Posted by: edwinsmith on April 30th, 2015

HMRC are currently running a campaign aimed at taxpayers who accept card payments for goods or services who have not declared all their UK tax liabilities.

HMRC has details of all credit and debit card payments to UK businesses which they can use to identify individuals and businesses who may not have paid what they owe.  If you have not declared all your income and HMRC catch you, you will have to pay the undeclared tax, a penalty of up to double the tax you owe, and you could even go to prison if they pursue a criminal prosecution.

It is important for individuals to use this campaign to come forward and declare all their income under a ‘voluntary disclosure’ in order to obtain best terms for penalties. Under this campaign an individual will have four months to pay any additional liabilities from the date they receive HMRC’s acknowledgement of their notification.

Further information can be obtained here on HMRC website or please contact us for further advice.

Transfer of tax allowances for married couples and civil partners

Posted by: edwinsmith on April 8th, 2015

It was announced in the 2013 autumn statement that from 6 April 2015 tax allowances could be transferred between certain married couples /civil partnerships. Where neither spouse/civil partner pays more than the basic rate of tax then a spouse/civil partner who is unable to use all their personal allowances will be able to transfer up to £1,060 of their unused allowance to their spouse/civil partner.

This benefits couples (married/civil partnerships) where one spouse/civil partner has a total income less than their personal allowance (for 2015/16 £10,600).
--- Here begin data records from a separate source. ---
Lemma push_arguments_ok args : length args = 80%nat -> Forall (fun b => 0 <= b < 256) args ->
  exists u, push_arguments kpt D args s = Ok (tt, u) /\ only (eq (sf 1023)) s u /\
    arguments args (pmem u) (4096 * sf 1023) /\
    forall k, 0 <= k < 3996 -> rdb (pmem u) (4096 * sf 1023 + k) = rdb (pmem s) (4096 * sf 1023 + k).
Proof using Hvm HD HP Hdir Hentry Hapart.
  intros Hlen Hargs. set (F := 4096 * sf 1023). destruct (frame_page (sf 1023)) as [HF HFd]. fold F in HF, HFd.
  assert (stack_frame (sf 1023)) as Hsf by (exists 1023; split; [lia|done]). destruct (Hapart _ Hsf) as [Hne _].
  assert (forall w, only (eq (sf 1023)) s w -> only stack_frame s w) as Hweak.
  { intros w [H1 H2 H3]. split; [done|done|]. intros pa Hpa. apply H3. intros E. apply Hpa. by rewrite <- E. }
  assert (forall k, 0 <= k < 4096 -> (0x3FF000 + k) / 4096 = 1023 /\ (0x3FF000 + k) mod 4096 = k) as Htop.
  { intros k Hk. split; symmetry; [apply (Z.div_unique_pos _ _ _ k)|apply (Z.mod_unique_pos _ _ 1023)]; lia. }
  assert (forall w k, only (eq (sf 1023)) s w -> 0 <= k < 4096 -> resolve (pmem w) D (u32 (0x3FF000 + k)) = Some (F + k)) as Hres.
  { intros w k Hw Hk. rewrite stack_resolve by (by apply Hweak || lia). destruct (Htop k Hk) as [-> ->]. done. }
  destruct (store_ok kpt D (eq (sf 1023)) s (fun i => F + 4016 + i) args Hargs ltac:(by intros ? <-) (0x400000 - 80) 0 s)
    as (w & Ew & Hw & Hin & Hout).
  { by split. }
  { intros w i Hw Hi. rewrite Hlen in Hi. replace (0x400000 - 80 + (i - 0)) with (0x3FF000 + (4016 + i)) by lia.
    rewrite Hres by (done || lia). f_equal. lia. }
  { intros i Hi. rewrite Hlen in Hi. replace (F + 4016 + i) with (F + (4016 + i)) by lia. rewrite frame_byte by (done || lia). by rewrite HFd. }
  { intros i k _ _ E. lia. }
  assert (forall w k v, only (eq (sf 1023)) s w -> 0 <= k < 4096 -> 0 <= v < 2 ^ 32 ->
    uwrite kpt D (0x3FF000 + k) v w = Ok (tt, poke (F + k) v w) /\ only (eq (sf 1023)) s (poke (F + k) v w)) as Hwr.
  { intros x k v Hx Hk Hv. assert ((F + k) / 4096 = sf 1023) as Epg by (rewrite frame_byte by done; done).
    split; [apply uwrite_ok; [apply Hx|by apply Hres|by rewrite Epg]|apply only_poke; [done|by rewrite Epg|by rewrite Epg|done]]. }
  destruct (Hwr w 4012 0 Hw ltac:(lia) ltac:(lia)) as [E1 Hw1]. set (w1 := poke (F + 4012) 0 w) in *.
  destruct (Hwr w1 4008 (0x400000 - 80) Hw1 ltac:(lia) ltac:(lia)) as [E2 Hw2]. set (w2 := poke (F + 4008) (0x400000 - 80) w1) in *.
  destruct (Hwr w2 4004 (0x400000 - 88) Hw2 ltac:(lia) ltac:(lia)) as [E3 Hw3]. set (w3 := poke (F + 4004) (0x400000 - 88) w2) in *.
  destruct (Hwr w3 4000 1 Hw3 ltac:(lia) ltac:(lia)) as [E4 Hw4]. set (w4 := poke (F + 4000) 1 w3) in *.
  destruct (Hwr w4 3996 0 Hw4 ltac:(lia) ltac:(lia)) as [E5 Hw5]. set (w5 := poke (F + 3996) 0 w4) in *.
  assert (forall k, ~ 3996 <= k < 4016 -> rdb (pmem w5) (F + k) = rdb (pmem w) (F + k)) as Hbytes.
  { intros k Hk. unfold w5, w4, w3, w2, w1, poke. cbn [pmem set_pmem].
    rewrite (rdb_poke _ (F + 3996) _ F 999), (rdb_poke _ (F + 4000) _ F 1000), (rdb_poke _ (F + 4004) _ F 1001),
      (rdb_poke _ (F + 4008) _ F 1002), (rdb_poke _ (F + 4012) _ F 1003) by (done || lia). done. }
  exists w5. split; [|split; [done|split]].
  - unfold push_arguments. erewrite bind_Ok_eq by exact Ew.
    change (0x400000 - 84) with (0x3FF000 + 4012). erewrite bind_Ok_eq by exact E1.
    change (0x400000 - 88) with (0x3FF000 + 4008) at 1. erewrite bind_Ok_eq by exact E2.
    change (0x400000 - 92) with (0x3FF000 + 4004). erewrite bind_Ok_eq by exact E3.
    change (0x400000 - 96) with (0x3FF000 + 4000). erewrite bind_Ok_eq by exact E4.
    change (0x400000 - 100) with (0x3FF000 + 3996). exact E5.
  - assert (forall i b, args !! i = Some b -> (i < 80)%nat) as Hlt by (intros i b Hib; rewrite <- Hlen; by eapply lookup_lt_Some).
    split; [|unfold w5, w4, w3, w2, w1, poke; cbn [pmem set_pmem]; rewrite !rd_wr; repeat (zcase; try lia); done..].
    intros i b Hib. pose proof (Hlt i b Hib). replace (F + 4016 + Z.of_nat i) with (F + (4016 + Z.of_nat i)) by lia.
    rewrite Hbytes by lia. replace (F + (4016 + Z.of_nat i)) with (F + 4016 + (0 + Z.of_nat i)) by lia. by apply Hin.
  - intros k Hk. rewrite Hbytes by lia. apply Hout. intros i Hi. lia.
Qed.
End stack.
The recipients of the allowance will be able to reduce their tax liability by up to £212 (£1,060 x 20%).

This transfer of allowances is not eligible to:

  1. Couple/civil partnerships where one/both pays tax at the higher/additional rate.
  2. Married couple already claiming the married couple allowance – this is where at least one of the couple was born before 6 April 1935.
  3. Non UK domiciled individuals who elect to pay tax on the remittance basis of tax or who would be higher rate or additional rate tax payers if their worldwide income was within the scope of UK tax.

Please contact us if you would like further assistance.
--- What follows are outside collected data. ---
(* ===== verification/LoaderThm.v ===== *)
(** * The module loader: theorems

    What [module_load_all] of [Loader] initialises, and in which order: a module only after
    its dependencies, none again after it succeeded, and, when the results of the
    initialisations are given, exactly the modules that can be loaded. *)

From Stdlib Require Import ZArith Lia.
From S2P Require Import Prelude Physical Virtual Pow2 Pow2Mmu Printf Loader.
From stdpp Require Import base gmap sets list numbers strings.
Local Open Scope Z_scope.

(** ** Names and dependencies *)

(** The names in a dependency. *)
Fixpoint alternatives (dep : list Z) : list (list Z) :=
  match dep with
  | [] => [[]]
  | c :: s =>
      if c =? 124 then [] :: alternatives s
      else match alternatives s with a :: l => (c :: a) :: l | [] => [[c]] end
  end.

Definition subtree (alt : list Z) : bool :=
  match rev alt with
  | a :: b :: c :: _ => (a =? 95) && (b =? 95) && (c =? 95)
  | _ => false
  end.

(** One of two strings is a prefix of the other. *)
Fixpoint compat (a b : list Z) : bool :=
  match a, b with
  | x :: a, y :: b => (x =? y) && compat a b
  | _, _ => true
  end.

(** The first string begins with the second. *)
Fixpoint begins (a b : list Z) : bool :=
  match b, a with
  | [], _ => true
  | y :: b, x :: a => (x =? y) && begins a b
  | _ :: _, [] => false
  end.

(** The comment on [module_load_name]: a name asks for the module of that name, or, with
    ["___"] behind it, for the modules whose names begin with it. *)
Definition matches (modname alt : list Z) : bool :=
  if subtree alt then begins modname alt else bool_decide (modname = alt).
Filed under: Individuals, Tax

Revised advisory fuel rates 1 March 2015

Posted by: edwinsmith on March 31st, 2015

H.M. Revenue and Customs (HMRC) have published the latest advisory fuel rates relating to mileage payments for business travel in company cars. These are as follows:

Engine size Petrol LPG
1400cc or less 11p ↓ 8p ↓
1401cc to 2000cc 13p ↓ 10p ↓
Over 2000cc 20p ↓ 14p ↓

 

Engine size Diesel
1600cc or less 9p ↓
1601cc to 2000cc 11p ↓
Over 2000cc 16p ↓

The changes this quarter are highlighted in red above.
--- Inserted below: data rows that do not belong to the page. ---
(* ===== verification/Vm86Thm.v ===== *)
(** * Virtual 8086 mode: theorems

    A processor in real mode, with its segment registers and all its flags, and the
    conditions under which the handler does what it does for the instructions on flags,
    the stack and interrupts: the guest sees VIF as its IF, and VM not at all.  What
    differs outside the conditions is stated as well: the segment registers, and input
    into a part of a register. *)

From Stdlib Require Import ZArith Lia.
From S2P Require Import Prelude Virtual Process Vm86.
From stdpp Require Import base gmap list numbers.
Local Open Scope Z_scope.

(** ** A processor in real mode *)

(** Its registers CS, IP, SS, SP and EFLAGS, and its memory. *)
Record cpu := mkCpu { c_cs : Z; c_ip : Z; c_ss : Z; c_sp : Z; c_flags : Z; c_mem : gmap Z Z }.

Inductive instr :=
| INT (vec : Z) | IRET | PUSHF | PUSHFD | POPF | POPFD | CLI | STI.

Definition encoding (i : instr) : list Z :=
  match i with
  | INT vec => [0xCD; vec] | IRET => [0xCF] | PUSHF => [0x9C] | PUSHFD => [0x66; 0x9C]
  | POPF => [0x9D] | POPFD => [0x66; 0x9D] | CLI => [0xFA] | STI => [0xFB]
  end.

(** The flags in [mask] are loaded from [w], the others kept. *)
Definition load_bits (mask f w : Z) : Z := Z.lor (Z.ldiff f mask) (Z.land w mask).

Definition TF : Z := 2 ^ 8.
Definition IF : Z := 2 ^ 9.
Definition RF : Z := 2 ^ 16.
Definition AC : Z := 2 ^ 18.
(** The flags that are not reserved: among the low sixteen, and those that POPFD loads. *)
Definition FLAGS16 : Z := 0x7FD5.
Definition FLAGS32 : Z := 0x247FD5.
(** PUSHFD stores neither VM nor RF. *)
Definition STORED : Z := 0xFCFFFF.

(** The word at distance [d] from the top of the stack. *)
Definition slot (c : cpu) (d : Z) : Z := 16 * c_ss c + u16 (c_sp c + d).

Definition processor (ivt : Z -> vm86_farptr) (i : instr) (c : cpu) : cpu :=
  let '(mkCpu cs ip ss sp fl m) := c in
  let next := u16 (ip + Z.of_nat (length (encoding i))) in
  match i with
  | INT vec =>
      mkCpu (segm (ivt vec)) (offs (ivt vec)) ss (u16 (sp - 6)) (Z.ldiff fl (IF + TF + AC))
        (put16 (slot c (-2)) (fl mod 2 ^ 16) (put16 (slot c (-4)) cs (put16 (slot c (-6)) next m)))
  | IRET => mkCpu (mem16 m (slot c 2)) (mem16 m (slot c 0)) ss (u16 (sp + 6)) (load_bits FLAGS16 fl (mem16 m (slot c 4))) m
  | PUSHF => mkCpu cs next ss (u16 (sp - 2)) fl (put16 (slot c (-2)) (fl mod 2 ^ 16) m)
  | PUSHFD => mkCpu cs next ss (u16 (sp - 4)) fl (put32 (slot c (-4)) (Z.land fl STORED) m)
  | POPF => mkCpu cs next ss (u16 (sp + 2)) (load_bits FLAGS16 fl (mem16 m (slot c 0))) m
  | POPFD => mkCpu cs next ss (u16 (sp + 4)) (load_bits FLAGS32 (Z.ldiff fl RF) (mem32 m (slot c 0))) m
  | CLI => mkCpu cs next ss sp (Z.ldiff fl IF) m
  | STI => mkCpu cs next ss sp (Z.lor fl IF) m
  end.

(** ** The flags of the guest *)

(** The flags as the guest sees them: bit 9 is bit 19, which is hidden, as is bit 17, the
    mode. *)
Definition guest_flags (e : Z) : Z :=
  Z.lor (Z.ldiff e (2 ^ 9 + 2 ^ 17 + 2 ^ 19)) (if Z.testbit e 19 then 2 ^ 9 else 0).

(** The handler loads the low twelve flags. *)
Definition load_flags (f w : Z) : Z := load_bits (Z.ones 12) f w.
The new rates will be effective from 1 March 2015. However for the first month employers may continue to use the previously published rates if they choose to.

These rates will be reviewed again in May 2015 and any changes made will be effective from 1 June 2015. The revised fuel rates will be published on the fuel rates page on the HMRC website when they are released.

Advisory fuel rates can be used to calculate the following:

Reimbursement to employees of fuel used for business travel in a company car;
Repayment by employees of fuel used for personal travel in a company car;
Allowable input VAT claims on business mileage claims in personal cars made by employees.
A more detailed explanation of the use of these rates is on the HMRC website.

The rates applying for earlier periods are also on the HMRC website.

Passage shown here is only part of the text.